La crise économique résulte de la confluence de la pandémie de COVID-19 qui frappe le tourisme, de la hausse des prix du pétrole et des réductions d'impôts populistes du gouvernement du président Rajapaksa et de son frère, Mahinda, qui a démissionné de son poste de premier ministre la semaine dernière.

Les critiques accusent Wickremesinghe, nommé Premier ministre à sa place, d'être un larbin des frères, une accusation qu'il nie.

Neuf nouveaux membres ont été nommés au cabinet vendredi, y compris aux ministères critiques de la santé, du commerce et du tourisme. Mais personne n'a été nommé pour diriger le ministère des finances et mener les négociations avec le Fonds monétaire international pour un renflouement. Ce portefeuille sera probablement conservé par Wickremesinghe.

Un porte-parole du FMI a déclaré qu'il suivait de très près l'évolution de la situation et qu'une mission virtuelle au Sri Lanka devrait conclure les discussions techniques sur un éventuel programme de prêt le 24 mai.

Le Groupe des sept puissances économiques soutient les efforts visant à alléger la dette du Sri Lanka, ont déclaré les chefs des finances du groupe jeudi dans un projet de communiqué issu d'une réunion en Allemagne, après le défaut de paiement de la dette souveraine du Sri Lanka.
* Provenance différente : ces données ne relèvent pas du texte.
Lemma find_first_hit f n c t len i :
  Forall (fun x => f x = false) n -> f c = true -> (length n < len)%nat ->
  find_first f (n ++ c :: t) len i = Ok (Some (i + zlen n)).
Proof.
  revert len i. induction n as [|x n IH]; intros len i Hn Hc Hl; (destruct len; cbn [length] in Hl; [lia|]);
    cbn [app find_first].
  - rewrite Hc. unfold zlen. cbn [length]. do 2 f_equal. lia.
  - apply Forall_cons in Hn as [-> Hn]. rewrite IH by (done || lia). unfold zlen. cbn [length].
    do 2 f_equal. lia.
Qed.

Lemma find_first_miss f n t i :
  Forall (fun x => f x = false) n -> find_first f (n ++ t) (length n) i = Ok None.
Proof.
  revert i. induction n as [|x n IH]; intros i Hn; cbn [app find_first length]; [done|].
  apply Forall_cons in Hn as [-> Hn]. by apply IH.
Qed.

Lemma not_slash n : 47 ∉ n -> Forall (fun c => (47 =? c) = false) n.
Proof.
  intros Hn. apply Forall_forall. intros c Hc. apply Z.eqb_neq. by intros <-.
Qed.

(** The bytes of a view, split at its end. *)
Lemma sv_bytes v : sv_ok v -> exists tail, sv_s v = text v ++ tail /\ sv_length v = zlen (text v).
Proof.
  intros Hv. exists (zdrop (sv_length v) (sv_s v)). split; [symmetry; apply ztake_zdrop|].
  symmetry. by apply text_len.
Qed.

Lemma split_path v n t :
  sv_ok v -> text v = n ++ 47 :: t -> 47 ∉ n ->
  exists r rest, sv_split_delim v (Some v) 47 = Ok (r, Some rest) /\
    sv_ok r /\ text r = n /\ sv_ok rest /\ text rest = t.
Proof.
  intros Hv Ht Hn. destruct (sv_bytes v Hv) as (tail & Hs & Hl). pose proof Hv as [_ Hmax].
  rewrite Ht in Hs, Hl. rewrite zlen_app in Hl. unfold zlen in Hl. cbn [length] in Hl.
  unfold sv_split_delim. rewrite Hs. rewrite <- app_assoc. cbn [app].
  rewrite find_first_hit; [|by apply not_slash|by apply Z.eqb_refl|lia].
  cbn [mbind outcome_bind fmap option_fmap option_map]. unfold sv_advance. rewrite Z.add_0_l.
  eexists _, _. split; [reflexivity|]. rewrite u32_small by (unfold zlen; lia).
  assert (Hz : zlen (n ++ 47 :: t ++ tail) = zlen n + 1 + zlen t + zlen tail).
  { rewrite zlen_app. unfold zlen. cbn [length]. rewrite length_app. lia. }
  pose proof (zlen_nonneg n). pose proof (zlen_nonneg t). pose proof (zlen_nonneg tail).
  assert (Hdrop : zdrop (zlen n + 1) (sv_s v) = t ++ tail).
  { rewrite Hs. replace ((n ++ 47 :: t) ++ tail) with ((n ++ [47]) ++ t ++ tail).
    - apply zdrop_app_exact. by rewrite zlen_app.
    - by rewrite <- !app_assoc. }
  split_and!.
  - split; cbn [sv_length sv_s]; [rewrite Hz; lia|]. unfold zlen in *. lia.
  - unfold text. cbn [sv_length sv_s]. by apply ztake_app_exact.
  - split; cbn [sv_length sv_s]; rewrite ?Hdrop, ?zlen_app; unfold zlen in *; lia.
  - unfold text. cbn [sv_length sv_s]. rewrite Hdrop. apply ztake_app_exact. unfold zlen in *. lia.
Qed.

Lemma split_last v :
  sv_ok v -> 47 ∉ text v -> sv_split_delim v (Some v) 47 = Ok (v, Some sv_null).
Proof.
  intros Hv Hn. destruct (sv_bytes v Hv) as (tail & Hs & Hl). unfold sv_split_delim. rewrite Hs, Hl.
  replace (Z.to_nat (zlen (text v))) with (length (text v)) by (unfold zlen; lia).
  by rewrite find_first_miss by (by apply not_slash).
Qed.

Lemma join_nonempty names : names <> [] -> Forall name_ok names -> join names <> [].
Proof.
  destruct names as [|n rest]; [done|]. intros _ [Hn _]%Forall_cons. destruct Hn as [Hn _].
  cbn [join]. destruct rest; [done|]. by destruct n.
Qed.

Lemma dir_find_in es n e : dir_find es n = Some e -> In e es.
Proof. intros H. by apply find_some in H as [H _]. Qed.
Le chef de la banque centrale, P. Nandalal Weerasinghe, a déclaré que les conseillers pour entreprendre la restructuration de la dette étaient presque finalisés et qu'il soumettrait bientôt une proposition au cabinet.

"Nous sommes en défaut préventif", a-t-il déclaré. "Notre position est très claire, tant qu'il n'y a pas de restructuration de la dette, nous ne pouvons pas rembourser."